The story of the Bermondsey women seems almost to have isolated – with its mingling elements of unreason and necessity and gaiety and rage – the various spirit of the whole Unrest. One stifling August morning, while the [transport workers'] strike was at its height, the women workers in a large confectionery factory, in the middle of Bermondsey, in the 'black patch of London',1 suddenly left work. As they went through the streets, shouting and singing, other women left their factories and workshops and came pouring out to join them . . . The women were underpaid and overcrowded . . . Yet they were oddly light-hearted, too.
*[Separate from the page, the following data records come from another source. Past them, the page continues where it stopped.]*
(** C5: when the grid has no empty cell [addRandomTile] returns it
    unchanged; otherwise exactly one cell changes: it was empty, it now
    holds 2 or 4, every other cell is as before and the grid has one tile
    more.  The cell is the entry of the row-major list of empty cells
    (each empty cell listed once) at the floor of the double product of
    the first draw and the number [n] of empty cells: index [k] is chosen
    exactly when that product lies in [k, k + 1), which holds whenever
    [draw * n] lies in [k, k + 1) by more than the rounding error of the
    product, so the [n] empty cells share the interval [0, 1) of the draw
    in [n] parts of equal width up to that error.  The value is 2 exactly
    on the part [0, 9/10) of the second draw and 4 on [9/10, 1).  Every
    double of [0, 1) is at most [maxDraw], and on doubles the test against
    9/10 is the test against the double nearest to it. *)
Theorem addRandomTile_spawns (b : GameBoard) (d : Draw) :
  wfBoard b → validDraw d →
  let n := length (emptyCells b) in
  ((∀ r c, r < GRID_SIZE → c < GRID_SIZE → cellAt b r c ≠ None) →
   addRandomTile b d = b)
  ∧ ((∃ r c, r < GRID_SIZE ∧ c < GRID_SIZE ∧ cellAt b r c = None) →
     ∃ r c v,
       emptyCells b !! randomIndex (cellDraw d) n = Some (r, c)
       ∧ r < GRID_SIZE ∧ c < GRID_SIZE ∧ cellAt b r c = None
       ∧ (v = 2 ∨ v = 4)%Z
       ∧ (v = 2%Z ↔ (valueDraw d < 9 # 10)%Q)
       ∧ (v = 4%Z ↔ (9 # 10 <= valueDraw d)%Q)
       ∧ cellAt (addRandomTile b d) r c = Some v
       ∧ (∀ r' c', (r', c') ≠ (r, c) →
            cellAt (addRandomTile b d) r' c' = cellAt b r' c')
       ∧ tileCount (addRandomTile b d) = S (tileCount b)
       ∧ wfBoard (addRandomTile b d))
  ∧ NoDup (emptyCells b)
  ∧ (∀ r c, (r, c) ∈ emptyCells b
            ↔ r < GRID_SIZE ∧ c < GRID_SIZE ∧ cellAt b r c = None)
  ∧ (∀ k,
       randomIndex (cellDraw d) n = k
       ↔ (inject_Z (Z.of_nat k)
          <= roundDouble (cellDraw d * inject_Z (Z.of_nat n)))%Q
         ∧ (roundDouble (cellDraw d * inject_Z (Z.of_nat n))
            < inject_Z (Z.of_nat k + 1))%Q)
  ∧ (∀ k,
       let x := (cellDraw d * inject_Z (Z.of_nat n))%Q in
       (inject_Z (Z.of_nat k) <= x - x * pow2 (-53) - pow2 (-1075))%Q →
       (x + x * pow2 (-53) + pow2 (-1075) < inject_Z (Z.of_nat k + 1))%Q →
       randomIndex (cellDraw d) n = k)
  ∧ (∀ r, (0 <= r)%Q → (r < 1)%Q → (roundDouble r == r)%Q → (r <= maxDraw)%Q)
  ∧ (∀ r, (0 <= r)%Q → (roundDouble r == r)%Q →
       (r < 9 # 10)%Q ↔ (r < roundDouble (9 # 10))%Q).
Proof.
  intros Hwf (Hc0 & Hc1 & Hv0 & Hv1) n.
  split; [|split; [|split; [|split; [|split; [|split; [|split]]]]]].
  - intros Hfull. apply emptyCells_nil_iff in Hfull.
    unfold addRandomTile. by rewrite Hfull.
  - intros (r0 & c0 & Hr0 & Hc0' & Hnone0).
    assert (0 < n) as Hn.
    { subst n. destruct (emptyCells b) eqn:E; [|simpl; lia].
      assert ((r0, c0) ∈ emptyCells b) as Hin by (by apply elem_of_emptyCells).
      rewrite E in Hin. by apply not_elem_of_nil in Hin. }
    pose proof (randomIndex_lt (cellDraw d) n Hc0 Hc1 Hn) as Hidx.
    destruct (lookup_lt_is_Some_2 (emptyCells b) _ Hidx) as [[r c] Hrc].
    pose proof (list_elem_of_lookup_2 _ _ _ Hrc) as Hin.
    apply elem_of_emptyCells in Hin as (Hr & Hc & Hnone).
    destruct (randomValue_cases (valueDraw d)) as (Hv & Hv2 & Hv4).
    assert (addRandomTile b d = setCell b r c (Some (randomValue (valueDraw d))))
      as Hres.
    { unfold addRandomTile. fold n. rewrite Hrc.
      destruct (Nat.eqb_spec n 0); [lia|done]. }
    exists r, c, (randomValue (valueDraw d)). rewrite Hres.
    assert (r < length b) as Hrb by (destruct Hwf as [-> _]; done).
    assert (c < length (nth r b [])) as Hcb by (by rewrite wfBoard_row_length).
    split_and!; [done|done|done|done|exact Hv|exact Hv2|exact Hv4| | | |].
    + by apply cellAt_setCell.
    + intros r' c' Hne. by apply cellAt_setCell_ne.
    + by apply tileCount_setCell.
    + by apply setCell_wf.
  - apply NoDup_emptyCells.
  - intros r c. apply elem_of_emptyCells.
  - intros k. by apply randomIndex_iff.
  - intros k. by apply randomIndex_part.
  - apply double_below_one.
  - apply double_below_nine_tenths.
Qed.
(** * CA-Tut: centrality of propositions in AIF argument graphs

    A shallow embedding of the executable cells of [Exercises_Tutorial.ipynb]
    (reference-graph builder, centrality post-processing, rank aligner,
    [fillna], graph construction from the similarity matrix) together with
    the two similarity measures the notebook leaves as exercises. *)

From Stdlib Require Import List String ZArith Bool Arith Lia Permutation Sorted.
From Stdlib Require Import Reals Lra.
Import ListNotations.

Set Implicit Arguments.

(** ** Python values and containers *)

Module Py.

(** A JSON scalar after [json.load]: node identifiers are strings in the AIF
    files, the notebook's own initial [nodeID = 0] is an int.  Python's [==]
    never identifies an int with a string. *)
Inductive value : Type :=
| PInt (z : Z)
| PStr (s : string).

Definition value_eqb (a b : value) : bool :=
  match a, b with
  | PInt x, PInt y => Z.eqb x y
  | PStr s, PStr t => String.eqb s t
  | _, _ => false
  end.

(** The exceptions the modelled cells can meet. *)
Inductive exn : Type :=
| KeyError
| ValueError
| IndexError
| PowerIterationFailedConvergence
| NetworkXPointlessConcept
| NetworkXError.

Inductive outcome (A : Type) : Type :=
| Returned (a : A)
| Raised (e : exn).

Arguments Returned {A} a.
Arguments Raised {A} e.

(** A [dict] keeps its keys in insertion order; assigning to a key that is
    present replaces the value in place. *)
Definition dict (V : Type) : Type := list (value * V).

Definition keys {V : Type} (d : dict V) : list value := map fst d.

Fixpoint dict_set {V : Type} (k : value) (v : V) (d : dict V) : dict V :=
  match d with
  | [] => [(k, v)]
  | (k', v') :: r =>
      if value_eqb k k' then (k', v) :: r else (k', v') :: dict_set k v r
  end.

(** [del d[k]]: [None] stands for the [KeyError] of a missing key. *)
Fixpoint dict_del {V : Type} (k : value) (d : dict V) : option (dict V) :=
  match d with
  | [] => None
  | (k', v') :: r =>
      if value_eqb k k' then Some r
      else match dict_del k r with
           | Some r' => Some ((k', v') :: r')
           | None => None
           end
  end.

(** [l.index(x)]: position of the first element equal to [x]; [None] stands
    for the [ValueError] of an absent element. *)
Fixpoint list_index (x : value) (l : list value) : option nat :=
  match l with
  | [] => None
  | y :: r =>
      if value_eqb y x then Some 0%nat
      else match list_index x r with
           | Some k => Some (S k)
           | None => None
           end
  end.

Definition mem (x : value) (l : list value) : bool :=
  existsb (value_eqb x) l.

(** [s.endswith(suffix)] *)
Definition endswith (s suffix : string) : bool :=
  let n := String.length s in
  let m := String.length suffix in
  (m <=? n)%nat && String.eqb (substring (n - m) m s) suffix.

(** [sorted(d.items(), key=operator.itemgetter(1), reverse=True)]: a stable
    sort by descending score, items of equal score staying in the order they
    had; [ltb a b] is the test [a < b] on scores. *)
Section Sorted.
Variables K V : Type.
Variable ltb : V -> V -> bool.

Fixpoint insert_desc (x : K * V) (l : list (K * V)) : list (K * V) :=
  match l with
  | [] => [x]
  | y :: r => if ltb (snd x) (snd y) then y :: insert_desc x r else x :: y :: r
  end.

Definition sorted_desc (items : list (K * V)) : list (K * V) :=
  fold_right insert_desc [] items.

End Sorted.

End Py.

(** ** Reading the AIF nodesets *)

Module Aif.
Import Py.
Open Scope string_scope.

Record node : Type := { type : string; nodeID : value; text : string }.
Record edge : Type := { fromID : value; toID : value }.
Record json : Type := { nodes : list node; edges : list edge }.

(** One entry of [os.listdir(directory)] with the document [json.load]
    reads from it. *)
Record file : Type := { filename : string; json_data : json }.

(** First cell: [I_nodes[nodeID] = text] for every node of type "I" of every
    ".json" file; the keys become the index of [df]. *)
Definition I_nodes_file (I_nodes : dict string) (f : file) : dict string :=
  if endswith (filename f) ".json" then
    fold_left
      (fun acc n =>
         if String.eqb (type n) "I" then dict_set (nodeID n) (text n) acc
         else acc)
      (nodes (json_data f)) I_nodes
  else I_nodes.

Definition I_nodes (directory : list file) : dict string :=
  fold_left I_nodes_file directory [].

Definition df_index (directory : list file) : list value :=
  keys (I_nodes directory).

(** The inner [for j] loop of the relation cell.  [edges] is the list created
    for the current node; every edge whose [toID] equals the current value of
    the variable [nodeID] appends its [fromID] and (re)binds
    [interesting_nodes[nodeID]] to that list. *)
Definition scan_edges (nodeID : value) (es : list edge)
  (st : list value * dict (list value)) : list value * dict (list value) :=
  fold_left
    (fun st e =>
       if value_eqb (toID e) nodeID then
         let edges' := (fst st ++ [fromID e])%list in
         (edges', dict_set nodeID edges' (snd st))
       else st)
    es st.

(** One turn of the [for i] loop.  The variable [nodeID] is only reassigned
    on a "CA" or "RA" node and otherwise keeps the value it had, also across
    files; the edge loop runs for every node. *)
Definition visit_node (data : json)
  (st : dict (list value) * value) (n : node) : dict (list value) * value :=
  let nodeID' :=
    if String.eqb (type n) "CA" || String.eqb (type n) "RA"
    then nodeID n else snd st in
  (snd (scan_edges nodeID' (edges data) ([], fst st)), nodeID').

Definition visit_file (st : dict (list value) * value) (f : file)
  : dict (list value) * value :=
  if endswith (filename f) ".json" then
    fold_left (visit_node (json_data f)) (nodes (json_data f)) st
  else st.

(** [interesting_nodes = {}; nodeID = 0; for file in os.listdir(directory)] *)
Definition interesting_nodes (directory : list file) : dict (list value) :=
  fst (fold_left visit_file directory ([], PInt 0)).

(** [feeds directory s k]: some ".json" file of the directory has an edge
    from [s] to [k]. *)
Definition feeds (directory : list file) (s k : value) : Prop :=
  exists f e,
    In f directory /\ endswith (filename f) ".json" = true /\
    In e (edges (json_data f)) /\ fromID e = s /\ toID e = k.

(** What every state of the relation cell satisfies: no key twice, every
    recorded source list is non-empty and made of sources of edges into its
    key. *)
Definition recorded_ok (directory : list file) (d : dict (list value)) : Prop :=
  NoDup (keys d) /\
  forall k srcs, In (k, srcs) d ->
    srcs <> [] /\ forall s, In s srcs -> feeds directory s k.

End Aif.

(** ** The part of networkx the notebook builds graphs with *)

Module Nx.
Import Py.

(** [nx.Graph()]: nodes in insertion order, each undirected edge stored
    once. *)
Record Graph : Type := { g_nodes : list value; g_edges : list (value * value) }.

Definition empty_graph : Graph := {| g_nodes := []; g_edges := [] |}.

Definition add_node (n : value) (G : Graph) : Graph :=
  if mem n (g_nodes G) then G
  else {| g_nodes := g_nodes G ++ [n]; g_edges := g_edges G |}.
Many of them, dressed in all their finery, defied the phenomenal temperature with feather boas and fur tippets, as though their strike were some holiday of the soul, long overdue.2

Dangerfield was commenting on strikes that took place in the southeast London borough of Bermondsey in August 1911, when industrial action by dockers was also going on along the Bermondsey and Rotherhithe riverside. They were initiated by around 15,000 women and girls employed in local jam, biscuit, confectionery and similar food-processing factories, tin-box-making, glue and other manufactures. The strikes, which lasted for about ten days, began as a series of spontaneous demonstrations calling for improved wages and conditions, but became more structured with the intervention of National Federation of Women Workers (NFWW) trade-union organizer Mary Macarthur. The factory women's action ended successfully with wage increases estimated at a total outlay of about £7,000 per annum for all workers.3 Unionization of many of the strikers was signalled when Mary Macarthur announced the establishment of a permanent NFWW branch in the area.4

In 1915 Barbara Hutchins, a member of the Fabian Women's Group, also described the Bermondsey strikes. According to her account:

In August 1911 came a great uprising of underpaid workers, and among them the women . . . The tropical heat and sunshine of that summer seemed to evoke new hopes and new desires in a class of workers usually [End Page 63] only too well described as 'cheap and docile' . . . Most of them regarded the conditions of their lives as in the main perfectly inevitable, came out on strike to ask only 6d. or 1s. more wages and a quarter of an hour for tea, and could not formulate any more ambitious demands.5

In contrast to Dangerfield's rhapsodic evocation of the strikes, Barbara Hutchins's more matter- of-fact assessment is nearer to three interpretations of the August unrest made by Sheila Lewenhak, Sarah Boston and Norbert Soldon in the 1970s and 1980s, which located the strikes in the context of the development of women's trade unionism and the 'forward march of labour'.6 These three accounts, like that of Hutchins, rely to a large extent on factual evidence from trade-union and press reports, whereas Dangerfield drew largely on Mary Agnes Hamilton's admiring biography of trade-union organizer Mary Macarthur.7 Yet Dangerfield's vivid rhetoric evokes a sense of the strikes which is not provided by the other more prosaic assessments.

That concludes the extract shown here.